Dal punto di vista del gameplay c’è niente e tutto da dire. Niente, perchè hanno mantenuto intatto e coerente il modo di giocare un gioco del genere; tutto, perchè nonostante sembra non sia cambiato nulla, molti sono i cambiamenti introdotti: dalle hot key per comandare le truppe, al fatto che i gruppi possono essere composti da più di 12 elementi, alle avventure che possono essere sia giocate alla “accumula e poi distruggi” sia in modo più tattico e più veloce, che al “massacro” pur di raggiungere l’obiettivo, o gli obiettivi! Ogni missione, infatti, ha degli obiettivi principali ed alcuni secondari che permettono di accedere a più risorse. Vi assicuro che se da una parte si vuole andare avanti velocemente nella storia, rimane sempre la voglia di completare tutti gli obiettivi. L’effetto finale è quello di allungare ulteriormente la longevità del gioco.

Proprio la longevità è un punto cruciale. Online ci sono molte critiche al gioco per la sua presunta scarsa longevità e per il fatto che è solo un terzo della storia (strano eh? se esce il primo capitolo di una trilogia, cosa si aspettava la gente, tutta la storia lì?).

Commento dopo, intanto vi racconto: per i 60€ del digital download (54, circa se comprate la scatola, ma se lo fate in Italia, ve lo ritrovate completamente in italiano), avrete circa 20 ore di gameplay se siete giocatori normali e lo giocate a difficoltà normale. Se passate in modalità hard, allora le cose cambiano parecchio, perchè diventa radicalmente più difficile. Ma in ogni caso, tranquilli: quando avete finito lo story mode, c’è ancora parecchio da fare.

Il sistema di achievements, praticamente identico come idea a quello di World Of Warcraft, spinge anche il giocatore meno competitivo a cercare di assicurarsi il maggior numero di achievements. Questi si ottengono completando le missioni entro un tempo prestabilito o completando alcuni obiettivi sotto certe condizioni. In sostanza, vi spingono a giocare nuovamente il gioco, ma con un altro approccio. Con il risultato di tenervi incollati al gioco altre ore.

starcraft-2-gdrCi sono poi una serie di missioni, chiamate “Challenge”, che servono ad “insegnare” tecniche base, intermedie ed avanzate del gioco, per preparare il giocatore sia allo Storymode, che all’esperienza online. Anche queste missioni prendono altre ore di gioco.

E non sto prendendo in considerazione il multiplayer, perchè non ho tempo di giocarci, ma lì il numero di ore è pressocchè infinito e al momento battlenet è gratis. Non si paga per giocare online.

Pertanto chi si lamenta dell’eccessivo costo del gioco, non ha capito un fico secco.

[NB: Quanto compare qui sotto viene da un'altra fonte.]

(** "This guarantees that after Stop() returns no further reapply() calls will occur, so the caller
    can safely tear down shared state" (monitor_darwin.go:71-72): after the Stop that took the monitor
    down has returned, in every interleaving of events, timers, late Starts and other Stops, no debounce
    timer is counting, no callback is under way and none will be.  The WaitGroup's counter, which panics
    below zero and would block Stop for ever above the callbacks, is their number at every step. *)
Theorem stop_quiesces rm rm' : monitor_reachable rm ->
  pending rm = count_outstanding (timers rm)
  /\ (Waited ∈ stoppers rm -> rtc monitor_step rm rm' ->
      forall t x, timers rm' !! t = Some x -> x = Returned \/ x = Cancelled).
Proof.
  intros Hr. split; [apply mi_pending, monitor_reachable_inv, Hr|]. intros Hw Hs t x Hx.
  assert (Hw' : Waited ∈ stoppers rm').
  { clear Hr Hx. induction Hs as [|a b c Hs _ IH]; [done|]. by eapply IH, waited_stays. }
  assert (Hr' : monitor_reachable rm') by (by transitivity rm).
  pose proof (waited_frozen rm' t x (monitor_reachable_inv rm' Hr') Hw' Hx) as Ho.
  destruct x; try discriminate; auto.
Qed.

(** An event, its timer fires, Stop waits for the callback, a second Stop does not. *)
Definition stop_run : list (routeMonitor -> routeMonitor) :=
  [monitor_Start true; trigger; trigger; fun rm => rm <| timers ::= fun l => <[1%nat := Fired]> l |>;
   callback_checks 1; Stop_locked; Stop_locked].

Definition after_run (fs : list (routeMonitor -> routeMonitor)) : routeMonitor :=
  foldl (fun rm f => f rm) newRouteMonitor fs.

Lemma stop_run_reachable : monitor_reachable (after_run stop_run).
Proof.
  unfold after_run, stop_run. cbn [foldl].
  eapply rtc_l; [apply (ms_start _ true)|]. eapply rtc_l; [apply ms_trigger|]. eapply rtc_l; [apply ms_trigger|].
  eapply rtc_l; [by apply (ms_fire _ 1)|]. eapply rtc_l; [by apply (ms_check _ 1)|].
  eapply rtc_l; [apply ms_stop|]. eapply rtc_l; [apply ms_stop|]. apply rtc_refl.
Qed.
(* ===== verification/IpcClient.v ===== *)
(** * The GUI's client: internal/ipc/client.go and holder.go

    The callers of CallWithContext, the reader goroutine and Close interleave: one step is one critical
    section, one frame written or read, or one of a caller's three ways out of its select.  A channel
    of capacity one is an option that is also closed or not. *)

From S2P Require Import Prelude GoStrings IpcServer.

(** ** State *)

Inductive CallError := ErrClientClosed | ErrWrite | ErrContext | ErrRemote (code : Z) (message : string).

(** Where a call is: its request is to be written; it waits in the select; it returned (its deferred
    function has taken it out of the map). *)
Inductive CallPc := cpWriting | cpWaiting | cpReturned (r : result CallError string).

Record CallState := MkCall { cl_id : Z; cl_pc : CallPc }.

(** A response channel. *)
Record Chan := MkChan { ch_value : option Response; ch_closed : bool }.

Record Client := MkClient {
  nextID : Z;
  calls : list CallState;
  pending : gmap Z nat;            (* the call waiting under an id *)
  chans : gmap nat Chan;           (* the channel of a call *)
  wire : list (Z * nat);           (* requests written: id and call, oldest first *)
  closed : bool;
  reading : bool                   (* readLoop runs *)
}.
(* ===== verification/Update.v ===== *)
(** * Updates: internal/update/checker.go

    Looking up the latest release, choosing its asset, downloading and verifying it.  The network,
    URL parsing, SHA-256 and Ed25519 are arguments, and so are the downloaded bytes, of which only the
    size, LimitReader's prefix and the hash matter.  [update_authentic] is what an installed update
    guarantees. *)

From S2P Require Import Prelude GoStrings GoText Domain ConfigRoundtrip ValidatorFacts.

(** ** Versions *)

Definition parse_parts (v : string) : option (list Z) := mapM atoi (split_byte "." v).

Fixpoint newer_parts (lp cp : list Z) : bool :=
  match lp, cp with
  | l :: lp', c :: cp' => if (c <? l)%Z then true else if (l <? c)%Z then false else newer_parts lp' cp'
  | _ :: _, [] => true
  | [], _ => false
  end.

Definition isNewerVersion (latest current : string) : bool :=
  match parse_parts latest, parse_parts current with
  | Some lp, Some cp => newer_parts lp cp
  | _, _ => false
  end.

(** ** Releases *)

Record Asset := MkAsset { as_Name : string; as_URL : string; as_Size : Z }.

Record Release := MkRelease { rl_TagName : string; rl_Assets : list Asset }.

Record UpdateInfo := MkInfo {
  Available : bool; Version : string; CurrentVer : string; DownloadURL : string; AssetName : string;
  AssetSize : Z; ChecksumURL : string; ExpectedHash : string; SignatureURL : string }.

Definition no_update (cur : string) : UpdateInfo := MkInfo false "" cur "" "" 0 "" "" "".

(** runtime.GOARCH *)
Definition wanted_asset (arch : string) (a : Asset) : bool :=
  let name := to_lower (as_Name a) in
  has_suffix ".zip" name
  && existsb (fun osn => existsb (fun an => contains osn name && contains an name) [arch; "universal"])
       ["darwin"; "macos"; "osx"].

Definition matchAsset (arch : string) (assets : list Asset) : string :=
  match List.find (wanted_asset arch) assets with Some a => as_Name a | None => "" end.

Definition minAssetSize : Z := 1048576.
Definition maxSignatureSize : Z := 1024.

(** The asset, checksum and signature of the scan: the last of each kind. *)
Record Found := MkFound { fd_url : string; fd_size : Z; fd_checksum : string; fd_signature : string }.

Inductive CheckError := NoTrustedURL | SizeZero | SizeSmall (n : Z).

Inductive UpdateError :=
| NoDownloadURL | UntrustedURL (url : string) | UntrustedSignatureURL (url : string) | RequestFailed
| BadStatus (code : Z) | LengthMismatch (cl : Z) | CopyFailed | FileSmall (n : Z) | SizeMismatch (n : Z)
| ChecksumMismatch | BadEmbeddedKey | NoSignature | SignatureFetch | SignatureSize (n : nat)
| SignatureInvalid | QuarantineFailed.

Section Trust.
(** url.Parse: the scheme and the host name without the port. *)
Variable url_parse : string -> option (string * string).

Definition isTrustedAssetURL (rawURL : string) : bool :=
  match url_parse rawURL with
  | None => false
  | Some (scheme, hostname) =>
      if negb (scheme =s "https") then false
      else
        let host := to_lower hostname in
        (host =s "github.com") || has_suffix ".github.com" host || has_suffix ".githubusercontent.com" host
  end.

Definition scan_asset (assetName : string) (f : Found) (a : Asset) : Found :=
  if negb (isTrustedAssetURL (as_URL a)) then f
  else
    let lower := to_lower (as_Name a) in
    let '(MkFound url size checksum signature) := f in
    let '(url, size) := if as_Name a =s assetName then (as_URL a, as_Size a) else (url, size) in
    MkFound url size
      (if contains "sha256" lower || contains "checksum" lower then as_URL a else checksum)
      (if lower =s to_lower (assetName +:+ ".sig") then as_URL a else signature).

(** CheckForUpdate after the release was read; [expected] is fetchExpectedHash. *)
Definition check_release (arch cur : string) (expected : string -> string -> string) (release : Release)
    : result CheckError UpdateInfo :=
  let latestVer := trim_prefix "v" (rl_TagName release) in
  if negb (isNewerVersion latestVer cur) then Ok (no_update cur)
  else
    let assetName := matchAsset arch (rl_Assets release) in
    if assetName =s "" then Ok (no_update cur)
    else
      let f := foldl (scan_asset assetName) (MkFound "" 0 "" "") (rl_Assets release) in
      if fd_url f =s "" then Err NoTrustedURL
      else if (fd_size f <=? 0)%Z then Err SizeZero
      else if (fd_size f <? minAssetSize)%Z then Err (SizeSmall (fd_size f))
      else Ok (MkInfo true latestVer cur (fd_url f) assetName (fd_size f) (fd_checksum f)
                 (if fd_checksum f =s "" then "" else expected (fd_checksum f) assetName) (fd_signature f)).
End Trust.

In poche parole, Wow! E non sono lettere scelte a caso. Forse è la speranza che mi fa credere quello che sto scrivendo, ma vi assicuro che la sensazione, giocando SC2, è che la Blizzard abbia ripercorso una strada già nota, cominciando a gettare le fondamenta per un mmporg basato su Starcraft.

Se così fosse, devo trovare il modo di vivere senza dover lavorare, non avrei il tempo.